GH should borrow from AMC and have Helena do commentary throughout the show. I mean we know Guza has no issues with stealing ideas of course he would probably have Jason or Sonny give commentary instead of someone the fans want to hear speak.

Cate- GH actually started the commentary...with LLC and DZ discussing the day Sonny shot Dante (that totally wasn't Sonny's fault) so yeah you are totes right about that.

I really need a good explanation as to why a woman who DESPISES the Spencers would want to make Lucky's baby the new Cassadine heir. What the freaking hell have they done to this character????

I think because she will enjoy taking a Spencer away and turning him against his family. Isn't that what she tried to do with Lucky?

Nobody brings out the be(a)st in Helena like Natasha. (or vice versa) Loved it.

I shamelessly guffawed, without worry or reservation. :)

Am I the only one who secretly hopes that Helena will eventually turn out to be Alexis's mother?

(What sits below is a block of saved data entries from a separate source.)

Lemma getitem_negative_index_witness :
  fit 5 true by_row = Ok by_row_fitted ∧ (- 3 <= - 1 < 0)%Z ∧
  getitem by_row_fitted (- 1) = getitem by_row_fitted (- 1 + 3).
Proof.
  assert (fit 5 true by_row = Ok by_row_fitted) as Hfit
    by (vm_compute; reflexivity).
  assert (- 3 <= - 1 < 0)%Z as Hidx by lia.
  split; [done|]. split; [done|].
  exact (getitem_negative_index table 3 None (SeedInt 3558) [Idx 2] 5 true
           by_row_fitted (- 1) Hfit Hidx).
Defined.

Lemma getitem_two_folds_raises_witness :
  fit 5 true two_folds = Ok two_folds_fitted ∧ (0 <= 1 < 2)%Z ∧
  getitem two_folds_fitted 1
  = Raise (ValueError "need at least one array to concatenate").
Proof.
  assert (fit 5 true two_folds = Ok two_folds_fitted) as Hfit
    by (vm_compute; reflexivity).
  assert (0 <= 1 < 2)%Z as Hidx by lia.
  split; [done|]. split; [done|].
  exact (getitem_two_folds_raises table None (SeedInt 3558) [] 5 true
           two_folds_fitted 1 Hfit Hidx).
Defined.

Lemma fit_needs_two_folds_witness :
  fit 5 true by_row = Ok by_row_fitted ∧ (2 <= 3)%Z.
Proof.
  assert (fit 5 true by_row = Ok by_row_fitted) as Hfit
    by (vm_compute; reflexivity).
  split; [done|].
  exact (fit_needs_two_folds table 3 None (SeedInt 3558) [Idx 2] 5 true
           by_row_fitted Hfit).
Defined.

Lemma getitem_rows_in_fold_order_witness :
  fit 5 true by_row = Ok by_row_fitted ∧ (0 <= 0 < 3)%Z ∧
  getitem by_row_fitted 0 = Ok by_row_run0 ∧
  ∃ folds val_fold,
    splits by_row_fitted = Some folds ∧ folds !! 1 = Some val_fold ∧
    Idx <$> by_row_run0.1.2.*1 = val_fold.
Proof.
  assert (fit 5 true by_row = Ok by_row_fitted) as Hfit
    by (vm_compute; reflexivity).
  assert (0 <= 0 < 3)%Z as Hidx by lia.
  assert (getitem by_row_fitted 0 = Ok by_row_run0) as Hget
    by (vm_compute; reflexivity).
  split; [done|]. split; [done|]. split; [done|].
  destruct (getitem_rows_in_fold_order table 3 (SeedInt 3558) [Idx 2] 5 true
              by_row_fitted 0 _ _ _ Hfit Hidx Hget)
    as (folds & val & v & val_fold & test_fold
        & Hsplits & Hval & Hv & Hvf & _ & Hva & _).
  exists folds, val_fold. split; [done|]. split; [|done].
  injection Hval as <-. injection Hv as <-. done.
Defined.

Lemma getitem_groups_in_table_order_witness :
  fit 5 true by_cell = Ok by_cell_fitted ∧ (0 <= 1 < 3)%Z ∧
  getitem by_cell_fitted 1 = Ok by_cell_run1 ∧
  by_cell_run1.1.1 `sublist_of` data by_cell_fitted.
Proof.
  assert (fit 5 true by_cell = Ok by_cell_fitted) as Hfit
    by (vm_compute; reflexivity).
  assert (0 <= 1 < 3)%Z as Hidx by lia.
  assert (getitem by_cell_fitted 1 = Ok by_cell_run1) as Hget
    by (vm_compute; reflexivity).
  split; [done|]. split; [done|]. split; [done|].
  by destruct (getitem_groups_in_table_order table 3 CELL_ID (SeedInt 3558)
                 [Grp "c1"] 5 true by_cell_fitted 1 _ _ _ Hfit Hidx Hget)
    as [Htr _].
Defined.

(Yes, I suspect I am. Oh, well.)

Well, Mal, at least it's clear you have moral fiber (frayed and stretched as it may be, which is why we love you!), but apparently mine has got a big, gaping hole in it because I LAUGHED - OUT - LOUD at the "sailing over your windshield" comment. Truly. 2:00 a.m., and I thought I'd wake the household.

Was that bad?

Seriously, you need to start some kind of section of the blog dedicated to "How Helena Could Have Improved This Scene!"
You could start with her showing up for the Lucky and Maxie "free at the curb" wacky lamp hijinks. Seriously?

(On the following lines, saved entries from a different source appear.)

Lemma smoothing_step_accuracy_witness :
  (elapsed (millis (Tick 110 (fun _ => 700%Z)))
           (Globals (of_int 600) 55 (of_int 600)) = true
   /\ settled (last_val (Globals (of_int 600) 55 (of_int 600)))
   /\ gt (last_val (Globals (of_int 600) 55 (of_int 600))) (of_int 0) = true
   /\ 0 <= analogRead (Tick 110 (fun _ => 700%Z)) analogPin <= 1023)
  /\ (Qabs (to_Q (last_val (fst (loop (Tick 110 (fun _ => 700%Z))
                                      (Globals (of_int 600) 55 (of_int 600)))))
            - ((9 # 10) * to_Q (last_val (Globals (of_int 600) 55 (of_int 600)))
               + (1 # 10) * inject_Z (analogRead (Tick 110 (fun _ => 700%Z))
                                                 analogPin)))
      <= 1 # 4096)%Q.
Proof.
  assert (H1 : elapsed (millis (Tick 110 (fun _ => 700%Z)))
                       (Globals (of_int 600) 55 (of_int 600)) = true)
    by reflexivity.
  assert (H2 : settled (last_val (Globals (of_int 600) 55 (of_int 600)))).
  { split; [reflexivity|]. split; [reflexivity|]. split; [reflexivity|].
    apply Qle_bool_iff. vm_compute. reflexivity. }
  assert (H3 : gt (last_val (Globals (of_int 600) 55 (of_int 600)))
                  (of_int 0) = true) by reflexivity.
  assert (H4 : 0 <= analogRead (Tick 110 (fun _ => 700%Z)) analogPin <= 1023)
    by (cbn; lia).
  split; [split; [exact H1|split; [exact H2|split; [exact H3|exact H4]]]|].
  exact (proj1 (smoothing_step_accuracy (Tick 110 (fun _ => 700%Z))
                  (Globals (of_int 600) 55 (of_int 600)) H1 H2 H3 H4)).
Defined.

Lemma feed_cons (r : Z) (raws : list Z) (g : globals) :
  snd (feed (r :: raws) g) = snd (feed raws (update r g)).
Proof. cbn [feed]. now destruct (feed raws (update r g)). Qed.

Lemma pow_step (n : nat) :
  ((9 # 10) ^ Z.of_nat (S n) == (9 # 10) * (9 # 10) ^ Z.of_nat n)%Q.
Proof.
  rewrite Nat2Z.inj_succ. unfold Z.succ.
  rewrite Qpower_plus by discriminate.
  change ((9 # 10) ^ 1)%Q with (9 # 10)%Q. ring.
Qed.

Lemma pow_range (n : nat) : (0 <= (9 # 10) ^ Z.of_nat n <= 1)%Q.
Proof.
  induction n as [|n IH]; [split; discriminate|].
  rewrite pow_step. lra.
Qed.

Lemma converges_aux (r : Z) (n : nat) :
  1 <= r <= 1023 ->
  forall (g : globals) (e0 : Q),
  settled (last_val g) -> gt (last_val g) (of_int 0) = true ->
  (- e0 <= to_Q (last_val g) - inject_Z r <= e0)%Q ->
  let p := ((9 # 10) ^ Z.of_nat n)%Q in
  let h' := to_Q (last_val (snd (feed (repeat r n) g))) in
  (- (p * e0 + (5 # 2048) * (1 - p)) <= h' - inject_Z r
   <= p * e0 + (5 # 2048) * (1 - p))%Q.
Proof.
  intros Hr. induction n as [|n IH]; intros g e0 Hs Hp He; cbv zeta.
  - cbn [repeat feed snd]. change ((9 # 10) ^ Z.of_nat 0)%Q with 1%Q. lra.
  - cbn [repeat]. rewrite feed_cons.
    destruct (update_within_tolerance r g Hs Hp ltac:(lia)) as [Hs1 Herr].
    rewrite <- update_stores_result in Herr.
    apply Qabs_Qle_condition in Herr.
    assert (Hrq : (1 <= inject_Z r)%Q)
      by (change 1%Q with (inject_Z 1); rewrite <- Zle_Qle; lia).
    assert (G0 : good (last_val g))
      by (destruct Hs as (V & _ & P0 & _); now apply valid_nonneg_good).
    pose proof (good_nonneg _ G0) as N0.
    assert (G1 : good (last_val (update r g)))
      by (destruct Hs1 as (V & _ & P0 & _); now apply valid_nonneg_good).
    assert (Hp1 : gt (last_val (update r g)) (of_int 0) = true).
    { apply gt_zero_pos; [exact G1|apply Hs1|]. lra. }
    specialize (IH (update r g) ((9 # 10) * e0 + (1 # 4096))%Q Hs1 Hp1
                   ltac:(lra)).
    cbv zeta in IH. rewrite pow_step.
    pose proof (pow_range n) as Hpr.
    set (p := ((9 # 10) ^ Z.of_nat n)%Q) in *.
    set (h' := to_Q (last_val (snd (feed (repeat r n) (update r g))))) in *.
    lra.
Qed.

(** X3: fed the same code [r] of 1..1023 again and again, the filter closes
    nine tenths of its distance to [r] with each call: after [n] calls the
    value it holds is within [0.9^n * |h - r| + 5/2048] of [r], where [h] is
    the positive value it held at first. *)
Theorem constant_input_converges (r : Z) (n : nat) (g : globals) :
  1 <= r <= 1023 ->
  settled (last_val g) -> gt (last_val g) (of_int 0) = true ->
  (Qabs (to_Q (last_val (snd (feed (repeat r n) g))) - inject_Z r)
   <= (9 # 10) ^ Z.of_nat n * Qabs (to_Q (last_val g) - inject_Z r)
      + (5 # 2048))%Q.
Proof.
  intros Hr Hs Hp.
  pose proof (converges_aux r n Hr g (Qabs (to_Q (last_val g) - inject_Z r))
                Hs Hp) as H.
  cbv zeta in H.
  assert (He : (- Qabs (to_Q (last_val g) - inject_Z r)
                <= to_Q (last_val g) - inject_Z r
                <= Qabs (to_Q (last_val g) - inject_Z r))%Q).
  { apply Qabs_Qle_condition. apply Qle_refl. }
  specialize (H He). pose proof (pow_range n) as Hpr.
  apply Qabs_Qle_condition.
  set (p := ((9 # 10) ^ Z.of_nat n)%Q) in *.
  set (e0 := Qabs (to_Q (last_val g) - inject_Z r)) in *.
  lra.
Qed.

Lemma constant_input_converges_witness :
  (1 <= 900 <= 1023
   /\ settled (last_val (update 100 initial))
   /\ gt (last_val (update 100 initial)) (of_int 0) = true)
  /\ (Qabs (to_Q (last_val (snd (feed (repeat 900%Z 50) (update 100 initial))))
            - inject_Z 900)
      <= (9 # 10) ^ Z.of_nat 50
         * Qabs (to_Q (last_val (update 100 initial)) - inject_Z 900)
         + (5 # 2048))%Q.
Proof.
  assert (H1 : 1 <= 900 <= 1023) by lia.
  assert (H2 : settled (last_val (update 100 initial))).
  { split; [reflexivity|]. split; [reflexivity|]. split; [reflexivity|].
    apply Qle_bool_iff. vm_compute. reflexivity. }
  assert (H3 : gt (last_val (update 100 initial)) (of_int 0) = true)
    by reflexivity.
  split; [split; [exact H1|split; [exact H2|exact H3]]|].
  exact (constant_input_converges 900 50 (update 100 initial) H1 H2 H3).
Defined.

(** *** The clock *)

(** X4: the roll-over of [millis()] does not disturb the sampling.  When the
    pass comes [T - T0] milliseconds after the last sample, with less than
    [2^32] ms between the two, it samples and prints exactly when
    [T - T0 >= 50], whether or not the counter wrapped in between; and
    [previousMillis] becomes the reading of the clock in that case only. *)
Theorem rollover_does_not_disturb_sampling (T0 T : Z) (t : tick) (g : globals) :
  previousMillis g = T0 mod 2 ^ 32 -> millis t = T mod 2 ^ 32 ->
  0 <= T - T0 < 2 ^ 32 ->
  (snd (loop t g) <> [] <-> interval <= T - T0)
  /\ previousMillis (fst (loop t g))
     = (if interval <=? T - T0 then T else T0) mod 2 ^ 32.
Proof.
  intros Hg Ht HT.
  assert (E : elapsed (millis t) g = (interval <=? T - T0)).
  { unfold elapsed, ulong_sub, ULONG_WIDTH.
    rewrite Ht, Hg, <- Zminus_mod, Z.mod_small by lia. reflexivity. }
  rewrite loop_previousMillis, E.
  split; [|destruct (interval <=? T - T0); congruence].
  unfold loop. rewrite E.
  destruct (Z.leb_spec interval (T - T0)); cbn [snd].
  - split; [intros _; assumption|discriminate].
  - split; [congruence|lia].
Qed.

Lemma rollover_does_not_disturb_sampling_witness :
  (previousMillis (Globals (of_int 0) 4294967290 (of_int 512))
   = 4294967290 mod 2 ^ 32
   /\ millis (Tick 44 (fun _ => 512)) = 4294967340 mod 2 ^ 32
   /\ 0 <= 4294967340 - 4294967290 < 2 ^ 32)
  /\ (snd (loop (Tick 44 (fun _ => 512))
                (Globals (of_int 0) 4294967290 (of_int 512))) <> []
      <-> interval <= 4294967340 - 4294967290).
Proof.
  assert (H1 : previousMillis (Globals (of_int 0) 4294967290 (of_int 512))
               = 4294967290 mod 2 ^ 32) by reflexivity.
  assert (H2 : millis (Tick 44 (fun _ => 512)) = 4294967340 mod 2 ^ 32)
    by reflexivity.
  assert (H3 : 0 <= 4294967340 - 4294967290 < 2 ^ 32) by lia.
  split; [split; [exact H1|split; [exact H2|exact H3]]|].
  exact (proj1 (rollover_does_not_disturb_sampling 4294967290 4294967340
                  (Tick 44 (fun _ => 512))
                  (Globals (of_int 0) 4294967290 (of_int 512)) H1 H2 H3)).
Defined.

Lemma printed_lines (ts : list tick) :
  forall g, List.length (voltages (List.concat (run ts g)))
            = List.length (fired_at ts g).
Proof.
  induction ts as [|t ts IH]; intros g; cbn [run fired_at List.concat];
    [reflexivity|].
  rewrite voltages_app, length_app, IH.
  destruct (elapsed (millis t) g) eqn:E.
  - rewrite (proj2 (loop_elapsed t g E)). reflexivity.
  - rewrite (loop_not_elapsed t g E). reflexivity.
Qed.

"Oh you Spencers...you always were adept at scouring for scraps with the rest of the rats. That's why I'm not the least bit surprised to see you rooting around with trash like Maxie Jones. I guess a romp with an insipid nitwit like that is just what the doctor ordered after being shown the door by Elizabeth."

POOF! And....she's gone.

Sweet, sweet.............

@Rene: HA! You should definitely chime in with "How Helena Could Have Improved This Scene" in the comments whenever the mood strikes you, because that was excellent. (And I don't even know what scene you're talking about because I haven't watched in months.)

I bow to Constance Towers and Nancy Lee Grahn for finally giving me something worth watching (or at least FFing through Hulu to get to) on GH, and for making Tyler Christopher look like he gives half a toot. Cheers!